132- ) English Literature
John Clare – Summary
John
Clare, (born July 13, 1793, Helpston, near Peterborough, Northamptonshire,
England—died May 20, 1864, Northampton, Northamptonshire), English peasant poet
of the Romantic school.
Clare
was the son of a labourer and began work on local farms at the age of seven.
Though he had limited access to books, his poetic gift, which revealed itself
early, was nourished by his parents’ store of folk ballads. Clare was an
energetic autodidact, and his first verses were much influenced by the Scottish
poet James Thomson. Early disappointment in love—for Mary Joyce, the daughter
of a prosperous farmer—made a lasting impression on him.
In
1820 his first book, Poems Descriptive of Rural Life and Scenery, was published
and created a stir. Clare visited London, where he enjoyed a brief season of
celebrity in fashionable circles. He made some lasting friends, among them
Charles Lamb, and admirers raised an annuity for him. That same year he married
Martha Turner, the daughter of a neighbouring farmer, the “Patty of the Vale”
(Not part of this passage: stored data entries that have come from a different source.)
(* ===== verification/GoStringFacts.v ===== *)
(** Lemmas on the Go string model: bytes, searching, splitting and joining,
    UTF-8 decoding and the [range] loop. *)
From S2P Require Import Prelude GoStrings.

(** ** Bytes *)
Lemma bz_range c : (0 <= bz c < 256)%Z.
Proof. unfold bz. pose proof (N_ascii_bounded c). lia. Qed.
Lemma zb_bz c : zb (bz c) = c.
Proof. unfold zb, bz. rewrite N2Z.id. apply ascii_N_embedding. Qed.
Lemma bz_zb z : (0 <= z < 256)%Z -> bz (zb z) = z.
Proof. intros. unfold zb, bz. rewrite N_ascii_embedding; lia. Qed.
Lemma bz_inj a b : bz a = bz b -> a = b.
Proof. intros H. by rewrite <- (zb_bz a), <- (zb_bz b), H. Qed.
#[export] Hint Resolve bz_range : mi_lsp.
Lemma ascii_eqb_bz a b : Ascii.eqb a b = (bz a =? bz b)%Z.
Proof.
  destruct (Ascii.eqb_spec a b) as [->|Hn]; [by rewrite Z.eqb_refl|].
  symmetry. apply Z.eqb_neq. intros H. by apply Hn, bz_inj.
Qed.

(** A predicate on bytes that holds on all 256 of them, by computation. *)
Lemma all_bytes (P : ascii -> bool) :
  forallb P (map ascii_of_nat (seq 0 256)) = true -> forall c, P c = true.
Proof.
  intros H c. rewrite forallb_forall in H. apply H.
  apply in_map_iff. exists (nat_of_ascii c). split; [apply ascii_nat_embedding|].
  apply in_seq. pose proof (nat_ascii_bounded c). lia.
Qed.
(* ===== verification/GoTime.v ===== *)
(** Go's [time.Time] in UTC and the two texts the store writes: RFC 3339 with
    nanoseconds, and encoding/json on lists of strings.

    A time is the number of nanoseconds since January 1 of the year 1, so that 0 is
    the zero time. *)
From S2P Require Import Prelude GoStrings GoNum.

Local Open Scope go_scope.

(** * Calendar *)
Record Date := mkDate { d_year : Z; d_month : Z; d_day : Z }.
(** Days since January 1 of the year 1, by eras of 400 years that begin in March. *)
Definition civil (days : Z) : Date :=
  let z := (days + 306)%Z in
  let era := (z / 146097)%Z in
  let doe := (z mod 146097)%Z in
  let yoe := ((doe - doe / 1460 + doe / 36524 - doe / 146096) / 365)%Z in
  let doy := (doe - (365 * yoe + yoe / 4 - yoe / 100))%Z in
  let mp := ((5 * doy + 2) / 153)%Z in
  let month := (if mp <? 10 then mp + 3 else mp - 9)%Z in
  mkDate (yoe + era * 400 + (if month <=? 2 then 1 else 0))%Z month (doy - (153 * mp + 2) / 5 + 1)%Z.

(** [n] digits. *)
Fixpoint padded (n : nat) (z : Z) : gostring :=
  match n with O => [] | S n => padded n (z / 10)%Z ++ [digitByte (z mod 10)] end.
Fixpoint trimZeros (s : gostring) : gostring :=
  match s with
  | [] => []
  | c :: s => match trimZeros s with
              | [] => if Ascii.eqb c "0" then [] else [c]
              | s => c :: s
              end
  end.
(** The layout [time.RFC3339Nano]: trailing zeros of the fraction are left out. *)
Definition formatRFC3339Nano (t : Z) : gostring :=
  let s := (t / 1000000000)%Z in
  let d := civil (s / 86400) in
  let sod := (s mod 86400)%Z in
  let fraction := trimZeros (padded 9 (t mod 1000000000)) in
  padded 4 (d_year d) ++ "-" ++ padded 2 (d_month d) ++ "-" ++ padded 2 (d_day d) ++ "T"
  ++ padded 2 (sod / 3600) ++ ":" ++ padded 2 (sod / 60 mod 60) ++ ":" ++ padded 2 (sod mod 60)
  ++ (match fraction with [] => [] | _ => "." ++ fraction end) ++ "Z".

Example a_leap_day : formatRFC3339Nano 63844761600500000000 = "2024-02-29T00:00:00.5Z".
Proof. vm_compute. reflexivity. Qed.
Example the_zero_time : formatRFC3339Nano 0 = "0001-01-01T00:00:00Z".
Proof. vm_compute. reflexivity. Qed.

(** * Lists of strings in JSON

    [json.Marshal] escapes quotes, backslashes, control characters, the characters
    that HTML treats specially and the two line separators of Unicode; the strings are
    valid UTF-8. *)
Definition jsonEscape (r : Z) : gostring :=
  if (r =? 34)%Z then [BSLASH; QUOTE]
  else if (r =? 92)%Z then [BSLASH; BSLASH]
  else if (r =? 8)%Z then BSLASH :: "b"
  else if (r =? 12)%Z then BSLASH :: "f"
  else if (r =? 10)%Z then BSLASH :: "n"
  else if (r =? 13)%Z then BSLASH :: "r"
  else if (r =? 9)%Z then BSLASH :: "t"
  else if (r <? 32)%Z || (r =? 60)%Z || (r =? 62)%Z || (r =? 38)%Z || (r =? 8232)%Z || (r =? 8233)%Z
  then BSLASH :: "u" ++ hexFixed 4 r
  else encodeRune r.
Definition jsonString (s : gostring) : gostring :=
  QUOTE :: mjoin (map (fun r => jsonEscape r.2) (runes s)) ++ [QUOTE].
Fixpoint join_comma (l : list gostring) : gostring :=
  match l with [] => [] | [s] => s | s :: l => s ++ "," ++ join_comma l end.
Definition jsonStrings (l : list gostring) : gostring := "[" ++ join_comma (map jsonString l) ++ "]".

Example a_json_list : jsonStrings ["a<b"; [QUOTE]] = "[" ++ [QUOTE] ++ "a\u003cb" ++ [QUOTE; ","%char; QUOTE; BSLASH; QUOTE; QUOTE] ++ "]".
Proof. vm_compute. reflexivity. Qed.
of his poems. From then on he encountered increasing misfortune. His second
volume of poems, The Village Minstrel (1821), attracted little attention. His
third, The Shepherd’s Calendar; with Village Stories, and Other Poems (1827),
though containing better poetry, met with the same fate. His annuity was not
enough to support his family of seven children and his dependent father, so he
supplemented his income as a field labourer and tenant farmer. Poverty and
drink took their toll on his health. His last book, The Rural Muse (1835),
though praised by critics, again sold poorly; the fashion for peasant poets had
passed. Clare began to suffer from fears and delusions. In 1837, through the
agency of his publisher, he was placed in a private asylum at High Beech,
Epping, where he remained for four years. Improved in health and driven by
homesickness, he escaped in July 1841. He walked the 80 miles to Northborough,
penniless, eating grass by the roadside to stay his hunger. He left a moving
account in prose of that journey, addressed to his imaginary wife “Mary Clare.”
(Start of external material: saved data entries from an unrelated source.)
Definition validateEdges (s : Stage) : result gostring unit :=
  _ ← ensure (1 <=? length (Args s)) "edges requiere refs|callers|callees|impl";
  _ ← ensure (inList (arg0 s) ["refs"; "callers"; "callees"; "impl"])
        "edges requiere refs|callers|callees|impl";
  if bool_decide (opt s "depth" = []) then Ok tt
  else match atoi (opt s "depth") with
       | Some n => ensure ((1 <=? n) && (n <=? 3))%Z "depth debe estar entre 1 y 3"
       | None => Err "depth debe estar entre 1 y 3"
       end.

Definition validateLimit (s : Stage) : result gostring unit :=
  _ ← ensure (length (Args s) =? 1) "limit requiere un entero";
  match atoi (arg0 s) with
  | Some n => ensure (0 <=? n)%Z "limit requiere entero no negativo"
  | None => Err "limit requiere entero no negativo"
  end.

Definition validateChanged (s : Stage) : result gostring unit :=
  _ ← ensure (negb (bool_decide (opt s "since" = []) && (length (Args s) =? 0)))
        "changed requiere since=<mark>";
  if bool_decide (opt s "since" = []) then Ok tt
  else match atoi (opt s "since") with Some _ => Ok tt | None => Err "since inválido" end.

Definition validateRead (s : Stage) : result gostring unit :=
  _ ← miter (fun arg => ensure (readArgAllowed arg) "read espera ±N, ctx=N, full o file:a-b")
        (Args s);
  if bool_decide (opt s "ctx" = []) then Ok tt
  else match atoi (opt s "ctx") with
       | Some n => ensure (0 <=? n)%Z "ctx debe ser entero no negativo"
       | None => Err "ctx debe ser entero no negativo"
       end.

Definition validateStage (s : Stage) : result gostring unit :=
  let isv v := bool_decide (Verb s = v) in
  if hasPrefix (Verb s) "@" then Ok tt
  else
    _ ← ensure (inList (Verb s) validVerbs) ("verbo desconocido " ++ goQuote (Verb s));
    if isv "sym" || isv "text" || isv "where" || isv "sort" || isv "fields" then validateArgVerb s
    else if isv "id" then
      ensure (1 <=? length (Args s)) "id requiere al menos un identificador"
    else if isv "edges" then validateEdges s
    else if isv "limit" then validateLimit s
    else if isv "docs" then ensure (length (Args s) <=? 1) "docs recibe una query"
    else if isv "changed" then validateChanged s
    else if isv "read" then validateRead s
    else if isv "uniq" || isv "count" then
      ensure (length (Args s) =? 0) (Verb s ++ " no recibe argumentos")
    else if isv "diff" then ensure (length (Args s) =? 0) "diff recibe ref=..."
    else if isv "describe" then
      ensure (length (Args s) <=? 1) "describe recibe como máximo un selector"
    else Ok tt.

(** ** Errors *)
Definition or_default (s d : gostring) : gostring := if bool_decide (s = []) then d else s.
Definition formatParseIssue (input : gostring) (issue : parseIssue) : gostring :=
  let expected := or_default (expected issue) "una pipeline q-v1 válida" in
  let offset := Nat.min (offset issue) (length input) in
  let position := runeCount (take offset input) + 1 in
  "q: posición " ++ itoa (Z.of_nat position) ++ ": " ++ cause issue ++ "; se esperaba " ++
  expected ++ ". Ejemplo canónico: " ++ canonicalParseExample.

Definition expectedStageInput (verb : gostring) : gostring :=
  let isv v := bool_decide (verb = v) in
  if isv "sym" then "sym " ++ QUOTE :: "<símbolo o glob>" ++ [QUOTE]
  else if isv "text" then "text " ++ QUOTE :: "<patrón>" ++ [QUOTE]
  else if isv "where" then "where <campo><op><valor>"
  else if isv "sort" then "sort <campo> [asc|desc]"
  else if isv "fields" then "fields <campo,campo>"
  else if isv "id" then "id <identificador>"
  else if isv "edges" then "edges refs|callers|callees|impl"
  else if isv "limit" then "limit N"
  else "un argumento válido para " ++ verb.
At the end of 1841 he was certified insane. He spent the final 23 years of his
life at St. Andrew’s Asylum, Northampton, writing, with strangely unquenched
lyric impulse, some of his best poetry.
His
rediscovery in the 20th century was begun by Arthur Symons’s selection of 1908,
a process continued by Edward Thomas and Edmund Blunden at a date when World
War I had revived the earlier enthusiasm for a poetry of directly apprehended
rustic experience.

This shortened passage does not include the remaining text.